Industries poised for investment growth include oil and gas extraction and transportation equipment manufacturing.
Unified database for all lease operations
Organizations should aim to build a comprehensive lease portfolio by centralizing lease data in a single repository. This approach provides excellent access, visibility, and traceability regarding critical issues, such as lease composition, key lifecycle dates, the value of leased assets, and responsible organizational units.
Collaboration during the process of data collection
The right technology should offer the entire organization (not jut a single user) the abilities to track changes and understand who made those. Collaboration tools are essential to empower all stakeholders to easily validate contracts for leased assets and better understand all the associated legal, financial, and business implications.
Strategic insight for sound decision-making
Executives need to be able to analyze the financial implications on the business of current and proposed lease accounting regulations, in order to make more informed decisions.
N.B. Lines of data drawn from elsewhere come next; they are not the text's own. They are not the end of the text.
(* ===== verification/RangeIndex.v ===== *)
(** The interval index of src/range_index.rs: address ranges sorted by start,
    each with the largest end seen so far. *)
From Stdlib Require Import ZArith Lia.
From stdpp Require Import base list sorting.
From S2P Require Import Prelude.
Open Scope Z_scope.

Record RangeIndexEntry (T : Type) := mkEntry {
  start : Z;
  end_ : Z;
  max_end : Z;
  value : T
}.
Arguments mkEntry {T} start end_ max_end value.
Arguments start {T} r.
Arguments end_ {T} r.
Arguments max_end {T} r.
Arguments value {T} r.

(** How many other ranges one range may cover before the index gives up on it. *)
Definition MAX_COVERED : Z := 100000.

Section Ops.
  (** [T: Ord + Clone] *)
  Context {T : Type} (le : relation T) `{!RelDecision le}.
  Notation Entry := (RangeIndexEntry T).

(** The order of [sort_unstable_by_key(|r| (r.start, r.value.clone()))]. *)
Definition key_le (r1 r2 : Entry) : Prop :=
  start r1 < start r2 \/ (start r1 = start r2 /\ le (value r1) (value r2)).

#[global] Instance key_le_dec : RelDecision key_le.
Proof using RelDecision0. intros r1 r2. unfold key_le. apply _. Defined.

(** The loop of [new] over the sorted ranges from index [i] on; the second
    component lists the warnings, as pairs [(max_idx, i)]. *)
Fixpoint fill_max_end (ranges : list Entry) (i max_end max_idx : Z)
  : list Entry * list (Z * Z) :=
  match ranges with
  | [] => ([], [])
  | r :: rest =>
      let '(max_end', max_idx', warned) :=
        if MAX_COVERED <? i - max_idx then (end_ r, i, [(max_idx, i)])
        else if max_end <=? end_ r then (end_ r, i, [])
        else (max_end, max_idx, []) in
      let '(rest', warnings) := fill_max_end rest (i + 1) max_end' max_idx' in
      (mkEntry (start r) (end_ r) max_end' (value r) :: rest', warned ++ warnings)
  end.

Definition new (ranges : list Entry) : list Entry * list (Z * Z) :=
  fill_max_end (merge_sort key_le ranges) 0 0 0.

Definition upper_bound (ranges : list Entry) (addr : Z) : nat :=
  partition_point (fun r => start r <=? addr) ranges.

(** The [while] loop of [find], from [idx] downwards. *)
Fixpoint find_down (ranges : list Entry) (addr : Z) (idx : nat) : partial (option Entry) :=
  match idx with
  | O => Ret None
  | S idx =>
      r ← lift_opt (ranges !! idx);
      if addr <? max_end r then
        if addr <? end_ r then Ret (Some r) else find_down ranges addr idx
      else Ret None
  end.

Definition find (ranges : list Entry) (addr : Z) : partial (option Entry) :=
  find_down ranges addr (upper_bound ranges addr).

(** The inner [while] loop of [find_ranges] for the query [(qs, qe)]: the
    result so far, the position, the step count and whether the step limit
    ended the search. *)
Fixpoint scan (fuel : nat) (ranges : list Entry) (qs qe : Z)
    (res : list Entry) (idx : nat) (steps : Z) : list Entry * nat * Z * bool :=
  match fuel with
  | O => (res, idx, steps, false)
  | S fuel =>
      match ranges !! idx with
      | None => (res, idx, steps, false)
      | Some r =>
          if start r <? qe then
            let steps := steps + 1 in
            if MAX_COVERED <? steps then (res, idx, steps, true)
            else scan fuel ranges qs qe (if qs <? end_ r then res ++ [r] else res) (S idx) steps
          else (res, idx, steps, false)
      end
  end.

Fixpoint find_ranges_loop (ranges : list Entry) (queries : list (Z * Z))
    (res : list Entry) (idx : nat) (steps : Z) : list Entry :=
  match queries with
  | [] => res
  | (qs, qe) :: queries =>
      let idx := Nat.max idx (partition_point (fun r => max_end r <=? qs) ranges) in
      let '(res, idx, steps, stop) := scan (length ranges - idx) ranges qs qe res idx steps in
      if stop then res else find_ranges_loop ranges queries res idx steps
  end.

(** [sorted_addr_ranges.windows(2).all(|a| a[0].end < a[1].start)] *)
Fixpoint windows_sorted (queries : list (Z * Z)) : bool :=
  match queries with
  | a :: ((b :: _) as rest) => (a.2 <? b.1) && windows_sorted rest
  | _ => true
  end.

Definition find_ranges (ranges : list Entry) (queries : list (Z * Z)) : partial (list Entry) :=
  _ ← rassert (windows_sorted queries);
  Ret (find_ranges_loop ranges queries [] 0 0).

(** ** Specification *)

Definition contains (addr : Z) (r : Entry) : Prop := start r <= addr < end_ r.
Definition overlaps (q : Z * Z) (r : Entry) : Prop := start r < q.2 /\ q.1 < end_ r.
#[global] Instance overlaps_dec q r : Decision (overlaps q r).
Proof. unfold overlaps. apply _. Defined.
Definition hit (queries : list (Z * Z)) (r : Entry) : Prop := Exists (fun q => overlaps q r) queries.
#[global] Instance hit_dec queries r : Decision (hit queries r).
Proof. unfold hit. apply _. Defined.

(** The part of an entry that [new] does not compute. *)
Definition erase (r : Entry) : Z * Z * T := (start r, end_ r, value r).

(** [max_end] bounds the ends of the entries up to each position and never
    decreases. *)
Definition max_end_ok (ranges : list Entry) : Prop :=
  forall i j r s, (i <= j)%nat -> ranges !! i = Some r -> ranges !! j = Some s ->
    end_ r <= max_end s /\ max_end r <= max_end s.

Definition sorted_by_start (ranges : list Entry) : Prop :=
  forall i j r s, (i < j)%nat -> ranges !! i = Some r -> ranges !! j = Some s -> key_le r s.
End Ops.

Section Lemmas.
  Context {T : Type} (le : relation T) `{!RelDecision le, !Transitive le, !Total le}.
  Notation Entry := (RangeIndexEntry T).
  Implicit Types (ranges : list Entry) (r s : Entry).

#[local] Instance key_le_trans : Transitive (key_le le).
Proof using Transitive0.
  intros r s t [?|[? ?]] [?|[? ?]]; [left; lia..|]. right. split; [congruence|by etrans].
Qed.

#[local] Instance key_le_total : Total (key_le le).
Proof using Total0.
  intros r s. unfold key_le. destruct (Z.lt_trichotomy (start r) (start s)) as [?|[?|?]]; [tauto| |tauto].
  destruct (total le (value r) (value s)); [left|right]; right; split; done || lia.
Qed.

Lemma fill_erase ranges i me mi :
  erase <$> (fill_max_end ranges i me mi).1 = erase <$> ranges.
Proof.
  revert i me mi. induction ranges as [|r ranges IH]; intros i me mi; simpl; [done|].
  destruct (if MAX_COVERED <? i - mi then _ else _) as [[me' mi'] w].
  specialize (IH (i + 1) me' mi'). destruct (fill_max_end _ _ _ _) as [out ws].
  simpl in IH. csimpl. unfold erase at 1 3. simpl. by f_equal.
Qed.

Lemma fill_no_warning ranges i me mi out :
  fill_max_end ranges i me mi = (out, []) ->
  (forall k r, out !! k = Some r -> me <= max_end r) /\ max_end_ok out.
Proof.
  revert i me mi out. induction ranges as [|r ranges IH]; intros i me mi out; simpl.
  { intros [= <-]. split; [done|]. intros ????? H; by rewrite lookup_nil in H. }
  destruct (MAX_COVERED <? i - mi).
  { destruct (fill_max_end _ _ _ _). intros [= _ ?]. }
  destruct (me <=? end_ r) eqn:Hme; zbool;
    (destruct (fill_max_end _ _ _ _) as [out' ws] eqn:Hf; intros [= <- ->];
     apply IH in Hf as [Hlow Hok]; split;
     [intros [|k] s; simpl; [intros [= <-]; simpl; lia|intros ?%Hlow; lia]|];
     intros [|a] [|b] x y Hab; simpl; intros Hx Hy; simplify_eq/=;
       [lia|apply Hlow in Hy; lia|lia|apply (Hok a b); [lia|done|done]]).
Qed.

Lemma fill_short ranges i me mi :
  mi <= i -> i + zlen ranges - mi <= MAX_COVERED + 1 -> (fill_max_end ranges i me mi).2 = [].
Proof.
  revert i me mi. induction ranges as [|r ranges IH]; intros i me mi Hi Hlen; simpl; [done|].
  rewrite zlen_cons in Hlen. pose proof (zlen_nonneg ranges).
  rewrite (proj2 (Z.ltb_ge _ _)) by lia.
  destruct (me <=? end_ r).
  - specialize (IH (i + 1) (end_ r) i ltac:(lia) ltac:(lia)).
    destruct (fill_max_end _ _ _ _). simpl in *. by rewrite IH.
  - specialize (IH (i + 1) me mi ltac:(lia) ltac:(lia)).
    destruct (fill_max_end _ _ _ _). simpl in *. by rewrite IH.
Qed.

(** Being sorted only depends on what [erase] keeps. *)
Lemma sorted_erase ranges out :
  erase <$> out = erase <$> ranges -> StronglySorted (key_le le) ranges ->
  sorted_by_start le out.
Proof.
  intros He Hs i j r s Hij Hr Hsj.
  assert (Hk : forall k x, out !! k = Some x -> exists y, ranges !! k = Some y /\ erase x = erase y).
  { intros k x Hx. assert (H : (erase <$> ranges) !! k = Some (erase x)).
    { by rewrite <- He, list_lookup_fmap, Hx. }
    rewrite list_lookup_fmap in H. destruct (ranges !! k) as [y|]; [|done].
    exists y. split; [done|]. simpl in H. congruence. }
  destruct (Hk _ _ Hr) as (r'&Hr'&Er), (Hk _ _ Hsj) as (s'&Hs'&Es).
  assert (Hle : key_le le r' s').
  { clear - Hs Hij Hr' Hs'. revert i j Hij Hr' Hs'.
    induction Hs as [|x l Hl IH Hx]; intros i j Hij; [intros H; by rewrite lookup_nil in H|].
    destruct i, j; simpl; intros; simplify_eq; try lia.
    - rewrite Forall_forall in Hx. apply Hx. by eapply list_elem_of_lookup_2.
    - apply (IH i j); [lia|done|done]. }
  unfold erase in *. unfold key_le in *. simplify_eq. destruct Hle as [?|[? ?]]; [left|right]; naive_solver congruence.
Qed.

Lemma new_sorted ranges : sorted_by_start le (new le ranges).1.
Proof using Type*.
  unfold new. eapply sorted_erase; [apply fill_erase|].
  apply (StronglySorted_merge_sort (key_le le)).
Qed.

Lemma new_perm ranges : erase <$> (new le ranges).1 ≡ₚ erase <$> ranges.
Proof.
  unfold new. rewrite fill_erase. apply fmap_Permutation, merge_sort_Permutation.
Qed.

Lemma upper_bound_spec ranges addr k r :
  sorted_by_start le ranges -> ranges !! k = Some r ->
  (k < upper_bound ranges addr)%nat <-> start r <= addr.
Proof.
  intros Hs Hr. split.
  - intros Hk. apply (partition_point_before _ _ _ _ Hk) in Hr. by apply Z.leb_le.
  - intros Hle. apply Nat.nle_gt. intros Hk.
    eapply (partition_point_after _ _ _ _) in Hk; [|clear k r Hr Hle Hk|exact Hr].
    + apply Z.leb_gt in Hk. lia.
    + intros i j x y Hij Hx Hy. rewrite !Z.leb_le.
      destruct (Hs i j x y Hij Hx Hy) as [|[]]; lia.
Qed.

Lemma find_down_sound ranges addr idx :
  (idx <= length ranges)%nat ->
  exists o, find_down ranges addr idx = Ret o /\
    match o with
    | Some r => exists k, (k < idx)%nat /\ ranges !! k = Some r /\ addr < end_ r
    | None => True
    end.
Proof.
  induction idx as [|idx IH]; intros Hidx; simpl; [by eexists|].
  destruct (lookup_lt_is_Some_2 ranges idx) as [r Hr]; [lia|]. rewrite Hr. simpl.
  destruct (Z.ltb_spec addr (max_end r)); [|by eexists].
  destruct (Z.ltb_spec addr (end_ r)).
  - exists (Some r). split; [done|]. exists idx. auto with lia.
  - destruct IH as (o&->&Ho); [lia|]. exists o. split; [done|].
    destruct o; [|done]. destruct Ho as (k&?&?&?). exists k. auto with lia.
Qed.

(** With valid [max_end]s the search misses nothing. *)
Lemma find_down_complete ranges addr idx o :
  max_end_ok ranges -> find_down ranges addr idx = Ret o ->
  forall k r, (k < idx)%nat -> ranges !! k = Some r -> addr < end_ r ->
    exists k' r', o = Some r' /\ ranges !! k' = Some r' /\ (k <= k')%nat.
Proof.
  intros Hok. induction idx as [|idx IH]; intros Hf k r Hk Hr Hadr; [lia|]. simpl in Hf.
  destruct (ranges !! idx) as [s|] eqn:Hs; [|done]. simpl in Hf.
  pose proof (Hok k idx r s ltac:(lia) Hr Hs) as [? _].
  rewrite (proj2 (Z.ltb_lt addr (max_end s))) in Hf by lia.
  destruct (Z.ltb_spec addr (end_ s)).
  - simplify_eq. exists idx, s. auto with lia.
  - destruct (decide (k = idx)) as [->|]; [simplify_eq; lia|].
    apply (IH Hf k r); [lia|done|done].
Qed.
End Lemmas.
Therefore, it’s important to use a tool that can provide rich analytics and visibility into the portfolio composition by different dimensions and provide “what-if” scenario analysis to identify opportunities to efficiently manage leases.
User-friendly interface with minimum training required
The new accounting regulations are approaching fast and many compliance processes are very time consuming. With this in mind, your accounting team needs to be able to hit the ground running with a solution that requires a minimum of training. It’s very important to look for a solution that allows for efficient management of lease administration in a user-friendly, visual format that is easy to learn and use.
A solution that adapts to your business
Integration with your current systems and flexibility to address your specific business are key technical requirements for the right solution. The solution should also enable a smooth transition to the new required processes and controls by the accounting and finance departments.